Stored items:
============

(* ===== verification/CliOutput.v ===== *)
(** cli/cmd: what the commands print beside their work: help, version, the table of doctor, and root.go's Execute.

    What cobra knows of a command (its names, texts and flags) is a record, an argument of the functions that print it. *)

From S2P Require Import Prelude GoInt GoStrings CliState Configs WireGuard Cli CliQueries.
From Stdlib Require Import Ascii.
#[local] Open Scope Z_scope.

(** ** cobra.Command *)

Record SubCommand : Type := { sc_Name : string; sc_Short : string; sc_Hidden : bool }.

(** [co_LocalFlags] and [co_InheritedFlags] are FlagUsages, if there are flags. *)
Record Command : Type := {
  co_Short : string;
  co_UseLine : string;
  co_CommandPath : string;
  co_HasAvailableSubCommands : bool;
  co_Commands : list SubCommand;
  co_LocalFlags : option string;
  co_InheritedFlags : option string;
}.

(** ** strings *)

(** [strings.TrimRight(s, "\n")] *)
Fixpoint TrimRight_nl (s : string) : string :=
  match s with
  | EmptyString => EmptyString
  | String c s' =>
      match TrimRight_nl s' with
      | EmptyString => if decide (c = "010"%char) then EmptyString else String c EmptyString
      | t => String c t
      end
  end.

(** [strings.Index(s, sub)], -1 when there is none *)
Fixpoint Index (s sub : string) : Z :=
  if HasPrefix sub s then 0
  else match s with
       | EmptyString => -1
       | String _ s' => let i := Index s' sub in if i <? 0 then -1 else i + 1
       end.

Definition helpWidth : Z := 72.

(** cmds is in cobra's order. *)
Definition maxCmdLen (cmds : list SubCommand) : Z :=
  foldl (λ max c, if negb (sc_Hidden c) && (max <? len (sc_Name c)) then len (sc_Name c) else max) 0 cmds.

(** What setupHelp hides, and what renderHelp leaves out anyway *)
Definition builtin_command (c : SubCommand) : bool :=
  bool_decide (sc_Name c = "completion") || bool_decide (sc_Name c = "help").
Definition setupHelp (cmds : list SubCommand) : list SubCommand :=
  (λ c, if builtin_command c then {| sc_Name := sc_Name c; sc_Short := sc_Short c; sc_Hidden := true |} else c) <$> cmds.
Definition shown (c : SubCommand) : bool := negb (sc_Hidden c || builtin_command c).

Section output.
Context `{Lipgloss} `{Terminal W}.

(** lipgloss's [Width(n)] pads. *)
Context (Width : Z → style → style).

(** *** help.go *)

Definition rule (title : string) : string :=
  let dashes := helpWidth - (2 + len title + 2) in
  let dashes := if dashes <? 4 then 4 else dashes in
  Render (Color "#374151") line_char +:+ Render (BoldColor "#F59E0B") (" " +:+ title +:+ " ") +:+
  Render (Color "#374151") (Repeat line_char (Z.to_nat dashes)).

Definition printBox (title : string) (content : M W unit) : M W unit :=
  let! _ := Printf (nl +:+ " " +:+ rule title +:+ nl) in content.

(** A line of cobra's flag usages, as it is printed; [None] when it is left out *)
Definition flag_line (line : string) : option string :=
  let trimmed := TrimSpace line in
  if decide (trimmed = "") then None
  else if Contains_str trimmed "--help" then None
  else
    let idx := Index trimmed "   " in
    if 0 <? idx then
      Some ("  " +:+ Render (BoldColor "#60A5FA") (TrimSpace (take_str (Z.to_nat idx) trimmed)) +:+ "  " +:+
            Render (Color "#9CA3AF") (TrimSpace (drop_str (Z.to_nat idx) trimmed)) +:+ nl)
    else Some ("  " +:+ Render (Color "#9CA3AF") trimmed +:+ nl).

Fixpoint print_lines (lines : list string) : M W unit :=
  match lines with
  | [] => ret tt
  | l :: rest => let! _ := Printf l in print_lines rest
  end.

Definition printFlagLines (usage : string) : M W unit :=
  print_lines (omap flag_line (Split "010" (TrimRight_nl usage))).

Definition command_line (maxLen : Z) (sub : SubCommand) : string :=
  "  " +:+ Render (Width (maxLen + 2) (BoldColor "#34D399")) (sc_Name sub) +:+ "  " +:+
  Render (Color "#9CA3AF") (sc_Short sub) +:+ nl.

Definition command_lines (cmds : list SubCommand) : list string :=
  command_line (maxCmdLen cmds) <$> List.filter shown cmds.

(** [Version] is set when the program is linked. *)
Definition renderHelp (Version : string) (cmd : Command) : M W unit :=
  let! _ := Println "" in
  let! _ := Printf ("  " +:+ Render (BoldColor "#7C3AED") "Gordion VPN" +:+ " " +:+
                    Render (Color "#6B7280") ("(" +:+ Version +:+ ")") +:+ nl) in
  let! _ := Printf ("  " +:+ Render (Color "#9CA3AF") (co_Short cmd) +:+ nl +:+ nl) in
  let usageArg := if co_HasAvailableSubCommands cmd then co_CommandPath cmd +:+ " [command]" else co_UseLine cmd in
  let! _ := Printf ("  " +:+ Render (BoldColor "#A78BFA") "Usage:" +:+ " " +:+ Render (Color "#E5E7EB") usageArg +:+ nl +:+ nl) in
  let! _ := (if co_HasAvailableSubCommands cmd
             then printBox "Commands" (print_lines (command_lines (co_Commands cmd))) else ret tt) in
  let! _ := (match co_LocalFlags cmd with Some usage => printBox "Options" (printFlagLines usage) | None => ret tt end) in
  let! _ := (match co_InheritedFlags cmd with
             | Some usage => printBox "Global Options" (printFlagLines usage) | None => ret tt end) in
  let! _ := (if co_HasAvailableSubCommands cmd
             then Printf ("  " +:+ Render (Color "#4B5563")
                    ("Run " +:+ quoted (co_CommandPath cmd +:+ " [command] --help") +:+ " for more information.") +:+ nl)
             else ret tt) in
  Println "".

(** *** version.go: runtime.GOOS, runtime.GOARCH and runtime.Version() *)

Record VersionOutput : Type := { vo_Version : string; vo_OS : string; vo_Arch : string; vo_GoVer : string }.

(** [json] is json.MarshalIndent. *)
Definition version (json : VersionOutput → res string) (outputJSON : bool) (Version OS Arch GoVer : string) : M W unit :=
  let out := {| vo_Version := Version; vo_OS := OS; vo_Arch := Arch; vo_GoVer := GoVer |} in
  if outputJSON then
    match json out with
    | Err e => throw e
    | Ok data => Println data
    end
  else
    let! _ := Printf (Render Title "Gordion VPN" +:+ " " +:+ Render Bold (vo_Version out) +:+ nl) in
    Printf (Render Dim "runtime:" +:+ " " +:+ vo_OS out +:+ "/" +:+ vo_Arch out +:+ " (" +:+ vo_GoVer out +:+ ")" +:+ nl).

(** *** doctor.go *)

Definition result_row (r : CheckResult) : string :=
  if cr_OK r then
    "  " +:+ Render (Color "#10B981") check_mark +:+ "  " +:+ pad 22 (Render (BoldColor "#E5E7EB") (cr_Name r)) +:+ "  " +:+
    Render Dim (cr_Message r) +:+ nl
  else
    "  " +:+ Render (Color "#EF4444") (utf8 [226; 156; 151]%nat) +:+ "  " +:+
    pad 22 (Render (BoldColor "#EF4444") (cr_Name r)) +:+ "  " +:+ Render (Color "#F59E0B") (cr_Message r) +:+ nl.

Definition verdict (results : list CheckResult) : M W unit :=
  if forallb cr_OK results then printOK "All checks passed"
  else printWarn ("Some checks failed " +:+ dash +:+ " see above for details").

Definition printDoctorResults (results : list CheckResult) : M W unit :=
  let! _ := Println "" in
  let! _ := Printf (" " +:+ Render (BoldColor "#7C3AED") (line_char +:+ " Diagnostics " +:+ Repeat line_char 54) +:+ nl +:+ nl) in
  let! _ := print_lines (result_row <$> results) in
  let! _ := Println "" in
  let! _ := verdict results in
  Println "".

(** The doctor command, over the loader and the checks of CliQueries.v; [json] encodes the results. *)
Definition doctor (load : M W CliConfig.Config) (checks : CliConfig.Config → M W (list CheckResult))
    (json : list CheckResult → string) (outputJSON : bool) : M W unit :=
  let! cfg := wrap_err (Wrapf "load config") load in
  let! results := checks cfg in
  if outputJSON then Printf (json results +:+ nl) else printDoctorResults results.

(** *** root.go

    The exit status, when the command returned; [Eprintln] writes to standard error. *)

Definition Execute (Eprintln : string → M W unit) (command : M W unit) : M W Z :=
  try! r := command in
  match r with
  | Ok _ => ret 0
  | Err e => let! _ := Eprintln (Render Error_ (utf8 [226; 156; 151]%nat) +:+ " " +:+ Error_text (W := W) e) in ret 1
  end.

(** printErrorExit, which nothing calls *)
Definition printErrorExit (Eprintln : string → M W unit) (msg : string) : M W Z :=
  let! _ := Eprintln (Render Error_ (utf8 [226; 156; 151]%nat) +:+ " " +:+ msg) in ret 1.
End output.

(** ** What the output looks like *)

Lemma foldl_max_ge cmds : ∀ max, max ≤ foldl (λ max c, if negb (sc_Hidden c) && (max <? len (sc_Name c))
  then len (sc_Name c) else max) max cmds.
Proof.
  induction cmds as [|c cmds IH]; intros max; simpl; [lia|].
  etrans; [|apply IH]. destruct (sc_Hidden c); simpl; [lia|]. destruct (Z.ltb_spec max (len (sc_Name c))); lia.
Qed.

(** The column of the names is wide enough for each of them. *)
Theorem maxCmdLen_fits cmds c : c ∈ List.filter shown cmds → len (sc_Name c) ≤ maxCmdLen cmds.
Proof.
  unfold maxCmdLen. generalize 0. induction cmds as [|d cmds IH]; intros max; simpl; [by intros ?%elem_of_nil|].
  destruct (shown d) eqn:Hd; [|apply IH]. intros [<-|Hc]%elem_of_cons; [|by apply IH].
  unfold shown in Hd. apply negb_true_iff, orb_false_iff in Hd as [-> _]. simpl.
  etrans; [|apply foldl_max_ge]. destruct (Z.ltb_spec max (len (sc_Name c))); lia.
Qed.

(** After setupHelp the built-in commands are out of the way, and the others are listed as they were. *)
Theorem setupHelp_shown cmds :
  sc_Name <$> List.filter shown (setupHelp cmds) = sc_Name <$> List.filter shown cmds.
Proof.
  unfold setupHelp. induction cmds as [|c cmds IH]; [done|]. rewrite fmap_cons. cbn [List.filter].
  assert (shown (if builtin_command c then {| sc_Name := sc_Name c; sc_Short := sc_Short c; sc_Hidden := true |} else c)
    = shown c) as ->.
  { unfold shown. destruct (builtin_command c) eqn:Hb; [by rewrite !orb_true_r|by rewrite Hb]. }
  destruct (shown c) eqn:Hc; [|done]. rewrite !fmap_cons, IH. f_equal. by destruct (builtin_command c).
Qed.

(** The rule over a box is 71 columns wide, whatever its title, up to 64 bytes of ASCII. *)
Lemma rune_count_app s t : rune_count (s +:+ t) = (rune_count s + rune_count t)%nat.
Proof. induction s as [|c s IH]; simpl; [done|]. rewrite IH. lia. Qed.

Lemma rune_count_Repeat s n : rune_count (Repeat s n) = (n * rune_count s)%nat.
Proof. induction n as [|n IH]; simpl; [done|]. by rewrite rune_count_app, IH. Qed.

Theorem rule_width title :
  rune_count title = String.length title → len title ≤ 64 → rune_count (rule (H := λ _ s, s) title) = 71%nat.
Proof.
  intros Ha Hl. unfold rule, Render, helpWidth. unfold len in *. case_bool; [lia|].
  rewrite !rune_count_app, rune_count_Repeat, Ha. change (rune_count line_char) with 1%nat.
  change (rune_count " ") with 1%nat. lia.
Qed.

(** The summary of doctor is good exactly when every check is. *)
Theorem verdict_correct `{Lipgloss} `{Terminal W} results :
  (Forall (λ r, cr_OK r = true) results → verdict (W := W) results = printOK "All checks passed") ∧
  (Exists (λ r, cr_OK r = false) results →
   verdict (W := W) results = printWarn ("Some checks failed " +:+ dash +:+ " see above for details")).
Proof.
  unfold verdict. split; intros Hr.
  - assert (forallb cr_OK results = true) as ->; [|done]. induction Hr as [|r l Hr _ IH]; simpl; [done|]. by rewrite Hr.
  - assert (forallb cr_OK results = false) as ->; [|done]. induction Hr as [r l Hr|r l _ IH]; simpl; [by rewrite Hr|].
    by rewrite IH, andb_false_r.
Qed.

============

**Exercise prompt**
Exactly the lines above from the one with "cmd) +:+ nl +:+ nl) in" to the one with "vo_Version := Version;", both included, are to be quoted; leave the rest out.

**Output of the exercise**
  let! _ := Printf ("  " +:+ Render (Color "#9CA3AF") (co_Short cmd) +:+ nl +:+ nl) in
  let usageArg := if co_HasAvailableSubCommands cmd then co_CommandPath cmd +:+ " [command]" else co_UseLine cmd in
  let! _ := Printf ("  " +:+ Render (BoldColor "#A78BFA") "Usage:" +:+ " " +:+ Render (Color "#E5E7EB") usageArg +:+ nl +:+ nl) in
  let! _ := (if co_HasAvailableSubCommands cmd
             then printBox "Commands" (print_lines (command_lines (co_Commands cmd))) else ret tt) in
  let! _ := (match co_LocalFlags cmd with Some usage => printBox "Options" (printFlagLines usage) | None => ret tt end) in
  let! _ := (match co_InheritedFlags cmd with
             | Some usage => printBox "Global Options" (printFlagLines usage) | None => ret tt end) in
  let! _ := (if co_HasAvailableSubCommands cmd
             then Printf ("  " +:+ Render (Color "#4B5563")
                    ("Run " +:+ quoted (co_CommandPath cmd +:+ " [command] --help") +:+ " for more information.") +:+ nl)
             else ret tt) in
  Println "".

(** *** version.go: runtime.GOOS, runtime.GOARCH and runtime.Version() *)

Record VersionOutput : Type := { vo_Version : string; vo_OS : string; vo_Arch : string; vo_GoVer : string }.

(** [json] is json.MarshalIndent. *)
Definition version (json : VersionOutput → res string) (outputJSON : bool) (Version OS Arch GoVer : string) : M W unit :=
  let out := {| vo_Version := Version; vo_OS := OS; vo_Arch := Arch; vo_GoVer := GoVer |} in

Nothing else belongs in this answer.